In a further unconscious example of how neoliberal Democrats contribute to the growing inequality the program otherwise critiqued, leading Democratic military and budget deficit hawk Senator Kristen Gillibrand (D, NY) served as the program’s advocate for paid parental leave. Gillibrand is the darling of a finance industry hungry for tax shelters and a leading “tough on defense” Democrat and war hawk on Syria and Iran; no wonder her proposal falls far short of the amount of public funding needed to make such leave a reality for low-wage workers.
The program did a better job of vividly demonstrating that the War on Poverty did not fail, as its programs today keep tens of millions out of poverty. Rather, the War on Poverty simply did not go far enough, particularly in its inability to institute universal health coverage, publicly-financed child care, and serious job training and full employment programs. But the core surviving War on Poverty and Great Society programs – Food Stamps, Medicaid, Head Start, Community Health Centers, Medicare, and increasing the real value of Social Security (and indexing benefits to inflation) – today take nearly 30 million people out of poverty.

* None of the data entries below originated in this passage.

(** The CONTINUATION frames for the rest of a header block. *)
Fixpoint continuations (fuel : nat) (streamID maxFrame : Z) (rest : bytes) : list H2Frame :=
  match fuel with
  | O => []
  | S fuel =>
      if zlen rest =? 0 then []
      else mkH2 H2FrameContinuation (if zlen rest <=? maxFrame then H2FlagEndHeaders else 0) streamID (ztake maxFrame rest) :: continuations fuel streamID maxFrame (zdrop maxFrame rest)
  end.

(** The frames of a header block. *)
Definition headersFrames (flags streamID maxFrame : Z) (block : bytes) : list H2Frame :=
  if maxFrame <? zlen block
  then mkH2 H2FrameHeaders (Z.land flags (Z.lnot H2FlagEndHeaders)) streamID (ztake maxFrame block) :: continuations (length block) streamID maxFrame (zdrop maxFrame block)
  else [mkH2 H2FrameHeaders flags streamID block].

Record frame_wf (f : H2Frame) : Prop := mkFrameWf {
  fw_type : is_u8 (f_type f);
  fw_flags : is_u8 (f_flags f);
  fw_id : 0 <= f_id f < 2 ^ 31;
  fw_len : zlen (f_payload f) < 2 ^ 24 }.

(** ** The writers append frames *)

Lemma zlen_header typ flags id n : zlen (putH2FrameHeader typ flags id n) = h2FrameHeaderLen.
Proof. done. Qed.

Lemma zlen_encode f : zlen (encodeFrame f) = h2FrameHeaderLen + zlen (f_payload f).
Proof. unfold encodeFrame. by rewrite zlen_app, zlen_header. Qed.

Lemma encodeFrames_cons f fs : encodeFrames (f :: fs) = encodeFrame f ++ encodeFrames fs.
Proof. done. Qed.

Lemma encodeFrames_app a b : encodeFrames (a ++ b) = encodeFrames a ++ encodeFrames b.
Proof. unfold encodeFrames. by rewrite map_app, concat_app. Qed.

Lemma settings_fold settings dst : fold_left (fun dst s => dst ++ settingEntry s) settings dst = dst ++ concat (map settingEntry settings).
Proof. revert dst. induction settings as [| s settings IH]; intros dst; cbn; [by rewrite app_nil_r |]. by rewrite IH, <- app_assoc. Qed.

Lemma zlen_entries settings : zlen (concat (map settingEntry settings)) = Z.of_nat (length settings) * h2SettingEntryLen.
Proof. induction settings as [| s settings IH]; [done |]. cbn [map concat length]. rewrite zlen_app, IH. change (zlen (settingEntry s)) with h2SettingEntryLen. unfold h2SettingEntryLen. lia. Qed.

(** A length written in place makes the bytes of a frame. *)
Lemma put_length dst typ flags id n payload : ztake (zlen dst) (appendH2Frame dst typ flags id n ++ payload) ++ putH2FrameLength (zdrop (zlen dst) (appendH2Frame dst typ flags id n ++ payload)) (zlen n + zlen payload)
  = dst ++ encodeFrame (mkH2 typ flags id (n ++ payload)).
Proof.
  unfold appendH2Frame. rewrite <- !app_assoc. rewrite ztake_app_exact, zdrop_app_exact. f_equal. unfold putH2FrameLength, encodeFrame, putH2FrameHeader. cbn [f_type f_flags f_id f_payload]. rewrite zlen_app, <- !app_assoc. done.
Qed.

Lemma H2WriteSettings_frame dst settings : H2WriteSettings dst settings = dst ++ encodeFrame (mkH2 H2FrameSettings 0 0 (concat (map settingEntry settings))).
Proof.
  unfold H2WriteSettings. rewrite settings_fold, <- zlen_entries. exact (put_length dst H2FrameSettings 0 0 [] (concat (map settingEntry settings))).
Qed.

(** ** Reading back *)

Lemma land_31 x : 0 <= x < 2 ^ 31 -> Z.land x 0x7fffffff = x.
Proof. intros H. change 0x7fffffff with (2 ^ 31 - 1). rewrite land_ones_mod by lia. by apply Z.mod_small. Qed.

Lemma read_encode f rest : frame_wf f -> H2ReadFrame (encodeFrame f ++ rest) = inl f.
Proof.
  intros [W1 W2 W3 W4]. pose proof (zlen_nonneg (f_payload f)). pose proof (zlen_nonneg rest). unfold H2ReadFrame. rewrite zlen_app, zlen_encode. unfold h2FrameHeaderLen. replace (_ <? 9) with false by lia.
  unfold encodeFrame. set (n := zlen (f_payload f)) in *. assert (Hl : be_val (ztake 3 ((putH2FrameHeader (f_type f) (f_flags f) (f_id f) n ++ f_payload f) ++ rest)) = n).
  { change (ztake 3 _) with (be_bytes 3 n). rewrite be_val_bytes. apply Z.mod_small. change (2 ^ (8 * Z.of_nat 3)) with (2 ^ 24). lia. }
  rewrite Hl. replace (_ <? _) with false by lia. assert (Hid : zslice ((putH2FrameHeader (f_type f) (f_flags f) (f_id f) n ++ f_payload f) ++ rest) 5 9 = be_bytes 4 (f_id f)) by done. rewrite Hid, be_val_bytes.
  change (2 ^ (8 * Z.of_nat 4)) with (2 ^ 32). rewrite Z.mod_small, land_31 by lia. rewrite <- app_assoc.
  assert (Hp : zslice (putH2FrameHeader (f_type f) (f_flags f) (f_id f) n ++ f_payload f ++ rest) 9 (9 + n) = f_payload f) by apply zslice_mid. rewrite Hp. by destruct f.
Qed.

The publication of socialist Michael Harrington’s The Other America in 1962 sparked popular concern over the plight of the poor, which led to President Johnson’s declaration of a “War on Poverty” in his Jan. 8, 1964, State of the Union address. The program captured the spirit of idealism behind that initiative through the presence of Maria Shriver, whose father, Sargent Shriver, headed the Office of Economic Opportunity under Johnson. Now, 50 years later, poverty is not only is still with us, but it has reached levels not seen since the early 1960s. The United States Census reported on Sept. 2012 that 47.1 million people – or 15.1 percent of the population – now live in poverty, the highest number in 52 years, up from 11.7 percent in 2000. Half of these individuals are children and nearly 60 percent of poor adults are women.
Almost half of this group has family incomes below 50 percent of the official poverty level. The Census Bureau’s current poverty line for a family of four, $22,113, is only 30 percent of the average family income. In 1962 the Census Bureau’s poverty line was 50 percent of the average income for a family of four, which in today’s dollars would be $32,000, rather than the official $22,000 poverty line. Thus, if we returned the poverty line to its real value in 1962, over 22 percent of families would today fall below the official poverty line – or the same percentage of U.S. families who were poor when Harrington wrote his book in 1962!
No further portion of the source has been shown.